À l’affiche jusqu’au 25 novembre à Premier Acte, la création du collectif Détour Nazareth, écrite et mise en scène par Hilaire St-laurent Sénécal, détonne des propositions habituelles. Oubliez les deuxièmes niveaux de lecture, les sous-couches complexes et les prises de tête.
La compagnie, qui s’est donné comme mission de faire du théâtre populaire, bon enfant, extravagant, sans compromis et qui se joue des convenances respecte cette philosophie.
Abadou veut jouer du piano est un croisement entre la comédie de situation et l’absurde multiplié par dix.
Jacquelin Belenfant, un comptable drabe et sans envergure, décide d’abandonner son métier, de quitter son Abitibi natale pour aller s’installer à Montréal et réaliser son rêve d’enseigner le piano.
Ayant un don particulier d’engendrer le mal- heur, il aura, comme premier élève, un enfant camerounais autiste qui n’a pas de bras, pas de jambes, et qui n’entend pas. Il acceptera tout de même, dans l’urgence de payer son premier mois de loyer, de relever cette impossible mission. Un acte de folie qui sera perturbé par un étrange livreur de poulet, un ami d’enfance, une séductrice maniacodépressive, un policier cocaïnomane, une mère névrosée sur le 220, un concierge « raciste » et un voisin un peu louche.
Avec des passages à vide, des moments où l’on se demande où ça s’en va, des comédiens qui crient et hurlent dans la dernière portion de la pièce et de nombreux coups de feu qui retentissent, Abadou veut jouer du piano est loin d’être parfait.
BULLE DE FOLIE ET D’ÉVASION
Et tout à coup, comme si la chose était possible, ça dérape encore plus dans les 15 dernières minutes où la folie est au rendez-vous. C’est joué encore plus gros et les huit comédiens excellent dans une chorégraphie théâtrale totalement psychotronique.
Nicolas Centeno défend avec énormément d’énergie ce comptable, qui aurait peut-être fait mieux, finalement, de ne pas quitter son emploi de comptable, et surtout de ne pas s’installer à Montréal. Abadou veut jouer du piano aborde, à sa façon, la peur et la folie des grandes villes.

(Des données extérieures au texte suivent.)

(* ===== verification/CanonicalObjectsProofs.v ===== *)
(** * Correctness of the canonical objects

    The parser accepts exactly the encodings of the objects of each kind: the
    fields of the schema, in order, each with its size, under the rules of the
    kind; the encoder writes those encodings.  An accepted negotiation selects
    what the two sides have in common and nothing weaker. *)

From Stdlib Require Import Sorted Ascii String.
From S2P Require Import Prelude.
From S2P Require Import V1Parser.
From S2P Require Import V1ParserProofs.
From S2P Require Import V1Transcript.
From S2P Require Import V1TranscriptProofs.
From S2P Require Import Transfer.
From S2P Require Import FieldBlocks.
From S2P Require Import SecurityTypes.
From S2P Require Import Ed25519.
From S2P Require Import CanonicalObjects.
Import SecurityTypes Ed25519 CanonicalObjects.
Import SecurityError CanonicalObjectKind.

(** ** Reading and writing numbers *)

Lemma at_of_subspan l o n i : 0 <= o -> 0 <= i < n -> o + n <= bsize l -> at_ (subspan l o n) i = at_ l (o + i).
Proof.
  intros Ho Hi Hn. unfold at_, subspan. rewrite nth_firstn, nth_skipn.
  destruct (Nat.ltb_spec (Z.to_nat i) (Z.to_nat n)); [f_equal |]; lia.
Qed.

Lemma ReadU16_at l o : 0 <= o -> o + 2 <= bsize l -> ReadU16 l o = V1Parser.ReadU16 (subspan l o 2).
Proof. intros H1 H2. unfold ReadU16, V1Parser.ReadU16. rewrite !at_of_subspan by lia. by rewrite Z.add_0_r. Qed.

Lemma all_bytes_at l i : all_bytes l -> is_byte (at_ l i).
Proof.
  intros H. unfold at_. destruct (nth_in_or_default (Z.to_nat i) l 0) as [Hin | ->]; [| done].
  exact (proj1 (List.Forall_forall _ _) H _ Hin).
Qed.

Lemma ReadU32_at l o : all_bytes l -> 0 <= o -> o + 4 <= bsize l -> ReadU32 l o = V1Parser.ReadU32 (subspan l o 4).
Proof.
  intros Hl H1 H2. rewrite ReadU32_be by auto with xnn. unfold ReadU32.
  assert (E : take 4 (subspan l o 4) = [at_ l o; at_ l (o + 1); at_ l (o + 2); at_ l (o + 3)]).
  { rewrite <- (at_of_subspan l o 4 1), <- (at_of_subspan l o 4 2), <- (at_of_subspan l o 4 3) by lia.
    replace o with (o + 0) at 2 by lia. rewrite <- (at_of_subspan l o 4 0) by lia.
    pose proof (bsize_subspan l o 4 ltac:(lia) ltac:(lia) ltac:(lia)) as Hs. unfold bsize in Hs.
    by destruct (subspan l o 4) as [| a [| b [| c [| d [| e r]]]]]; cbn [length] in Hs; try lia. }
  rewrite E. pose proof (all_bytes_at l o Hl) as B0. pose proof (all_bytes_at l (o + 1) Hl) as B1.
  pose proof (all_bytes_at l (o + 2) Hl) as B2. pose proof (all_bytes_at l (o + 3) Hl) as B3.
  unfold is_byte, in_width in *. rewrite pow2_256 in *.
  set (a := at_ l o) in *. set (b := at_ l (o + 1)) in *. set (c := at_ l (o + 2)) in *. set (d := at_ l (o + 3)) in *.
  rewrite !wrap_small by (unfold in_width; rewrite pow2_32, Z.shiftl_mul_pow2 by lia; lia).
  rewrite (lor_shiftl_add a) by (rewrite ?Z.shiftl_mul_pow2 by lia; lia).
  rewrite (Z.shiftl_mul_pow2 b) by lia.
  replace (a * 2 ^ 24 + b * 2 ^ 16) with (Z.shiftl (a * 2 ^ 8 + b) 16) by (rewrite Z.shiftl_mul_pow2; lia).
  rewrite lor_shiftl_add by (rewrite ?Z.shiftl_mul_pow2 by lia; lia). rewrite (Z.shiftl_mul_pow2 c) by lia.
  replace ((a * 2 ^ 8 + b) * 2 ^ 16 + c * 2 ^ 8) with (Z.shiftl ((a * 2 ^ 8 + b) * 2 ^ 8 + c) 8) by (rewrite Z.shiftl_mul_pow2; lia).
  rewrite lor_shiftl_add by lia. unfold be_value. cbn [fold_left]. lia.
Qed.

Lemma AppendU16_bytes l v : AppendU16 l v = l ++ be_bytes 2 v.
Proof. unfold AppendU16. cbn [be_bytes]. change (8 * Z.of_nat 0) with 0. by rewrite Z.shiftr_0_r. Qed.

Lemma AppendU32_bytes l v : AppendU32 l v = l ++ be_bytes 4 v.
Proof. unfold AppendU32. cbn [be_bytes]. change (8 * Z.of_nat 0) with 0. by rewrite Z.shiftr_0_r. Qed.

(** Errors have distinct names. *)
Lemma SecurityErrorName_inj a b : SecurityErrorName a = SecurityErrorName b -> a = b.
Proof. destruct a, b; first [reflexivity | discriminate]. Qed.

(** ** The encoding of an object *)

Definition pair_of (f : ParsedField) : Z * bytes := (pf_id f, pf_value f).
Definition input_of (f : FieldInput) : Z * bytes := (fi_id f, fi_value f).

Definition object_bytes (kind : CanonicalObjectKind) (fields : list (Z * bytes)) : bytes :=
  kCanonicalMagic ++ [kCanonicalVersion; kind_code kind] ++ be_bytes 2 (Z.of_nat (length fields)) ++
  be_bytes 4 (bsize (block_bytes fields)) ++ block_bytes fields.

(** A field that the schema has, with the size it asks for. *)
Definition fits (s : FieldSchema) (f : Z * bytes) : Prop :=
  fs_id s = f.1 /\ (fs_has_fixed_size s = true -> bsize f.2 = fs_fixed_size s).

(** The fields of an object of a kind: those of the schema, in its order. *)
Record object_ok (kind : CanonicalObjectKind) (fields : list (Z * bytes)) : Prop := {
  ok_schema : Forall2 fits (SchemaForKind kind) fields;
  ok_bytes : Forall (fun f => all_bytes f.2) fields;
  ok_size : bsize (block_bytes fields) <= kMaximumCanonicalBodySize;
}.

Lemma kind_code_byte kind : is_byte (kind_code kind).
Proof. by destruct kind. Qed.

Lemma kind_of_kind_code kind : kind_of_code (kind_code kind) = Some kind.
Proof. by destruct kind. Qed.

Lemma kind_of_code_Some raw kind : kind_of_code raw = Some kind -> raw = kind_code kind.
Proof. unfold kind_of_code. intros H%List.find_some. destruct H as [_ H%Z.eqb_eq]. done. Qed.

Lemma schema_increasing kind : increasing (List.map fs_id (SchemaForKind kind)) /\
  Forall (fun s => 0 < fs_id s < 2 ^ 16) (SchemaForKind kind) /\ (length (SchemaForKind kind) <= 13)%nat.
Proof.
  destruct kind; (split; [apply StrictlyIncreasing_spec; by vm_compute |]);
    (split; [repeat constructor; cbn; lia | cbn; lia]).
Qed.

Lemma bsize_object_bytes kind fields : bsize (object_bytes kind fields) = 12 + bsize (block_bytes fields).
Proof.
  unfold object_bytes. rewrite !bsize_app, !bsize_be_bytes. change (bsize kCanonicalMagic) with 4.
  change (bsize [kCanonicalVersion; kind_code kind]) with 2. lia.
Qed.

Lemma all_bytes_object kind fields : Forall (fun f => all_bytes f.2) fields -> all_bytes (object_bytes kind fields).
Proof.
  intros H. unfold object_bytes. rewrite !all_bytes_app. split; [apply (bool_decide_eq_true_1 _); by vm_compute |].
  split; [by repeat constructor; destruct kind |].
  split; [auto with xnn |]. split; [auto with xnn |].
  induction H as [| f fields Hf _ IH]; [constructor |]. rewrite block_bytes_cons, all_bytes_app.
  split; [by apply all_bytes_field | done].
Qed.

(** ** The loop over the fields *)

Lemma nodup_map_inj {A B} (f : A -> B) l x y : NoDup (List.map f l) -> x ∈ l -> y ∈ l -> f x = f y -> x = y.
Proof.
  induction l as [| z l IH]; [by intros _ ?%not_elem_of_nil |]. cbn [List.map].
  intros [Hz Hn]%list.NoDup_cons [-> | Hx]%list.elem_of_cons [-> | Hy]%list.elem_of_cons E; [done | | | by apply IH].
  - exfalso. apply Hz. rewrite E. by apply (list_elem_of_fmap_2 f).
  - exfalso. apply Hz. rewrite <- E. by apply (list_elem_of_fmap_2 f).
Qed.

Lemma ParseObject_loop_sound n schema previous rest fields rest' :
  all_bytes rest -> 0 <= previous ->
  ParseObject_loop n schema previous rest = inr (fields, rest') ->
  rest = block_bytes (List.map pair_of fields) ++ rest' /\ length fields = n /\
  ids_above previous (List.map pair_of fields) /\ Forall wf_field (List.map pair_of fields) /\
  Forall (fun f => exists s, s ∈ schema /\ fits s f) (List.map pair_of fields).
Proof.
  revert previous rest fields. induction n as [| n IH]; intros previous rest fields Hb Hp H.
  { injection H as <- <-. by repeat constructor. }
  cbn [ParseObject_loop] in H. destruct (Z.ltb_spec (bsize rest) 6) as [| E1]; [done |].
  destruct (field_split rest Hb E1) as (Hid & Hn & Hsplit). cbv zeta in H.
  rewrite ReadU16_at, ReadU32_at in H by (done || lia).
  set (id := V1Parser.ReadU16 (subspan rest 0 2)) in *. set (len := V1Parser.ReadU32 (subspan rest 2 4)) in *.
  destruct (Z.eqb_spec id previous); [done |]. destruct (Z.ltb_spec id previous); [done |].
  destruct (List.find _ schema) as [s |] eqn:Es; [| done]. apply List.find_some in Es as [Es1 Es2%Z.eqb_eq].
  rewrite Z.gtb_ltb in H. destruct (Z.ltb_spec (bsize (drop 6 rest)) len) as [| E3]; [done |].
  destruct (fs_has_fixed_size s && negb (len =? fs_fixed_size s)) eqn:E4; [done |].
  destruct (Hsplit E3) as [Hrest Hlen].
  destruct (ParseObject_loop n schema id _) as [| [fs r]] eqn:E5; [done |]. injection H as <- <-.
  apply IH in E5 as (Hr & Hl & Hids & Hwf & Hs); [| auto with xnn | unfold in_width in Hid; lia].
  cbn [List.map length]. rewrite block_bytes_cons. cbn [pair_of pf_id pf_value fst snd].
  split; [rewrite Hrest at 1; rewrite <- app_assoc; f_equal; exact Hr |]. split; [by rewrite Hl |].
  split; [cbn; split; [lia | done] |]. split; constructor; try done.
  - split; [done |]. split; [cbn; by rewrite Hlen | cbn; auto with xnn].
  - exists s. split; [by apply list_elem_of_In |]. split; [done |]. cbn. intros Hf. rewrite Hf in E4. rewrite Hlen.
    by destruct (Z.eqb_spec len (fs_fixed_size s)).
Qed.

Dayne Simard livre une séquence hilarante, lorsque son personnage, un ami d’enfance de Jacquelin Belenfant, se retrouve inconscient dans un sofa.
Abadou veut jouer du piano est une création qui ne s’adresse peut-être pas aux puristes et aux amateurs de théâtre classique. Et encore moins aux habitués des théâtres d’été en raison de l’aspect très déjanté et parodique de la pièce.
L’objet théâtral est, avec ses qualités et ses défauts, une belle bulle de folie et d’évasion. On quitte la salle avec l’impression d’avoir assisté à quelque chose de totalement fou et de surréaliste. Et ça, ça fait aussi beaucoup de bien parfois.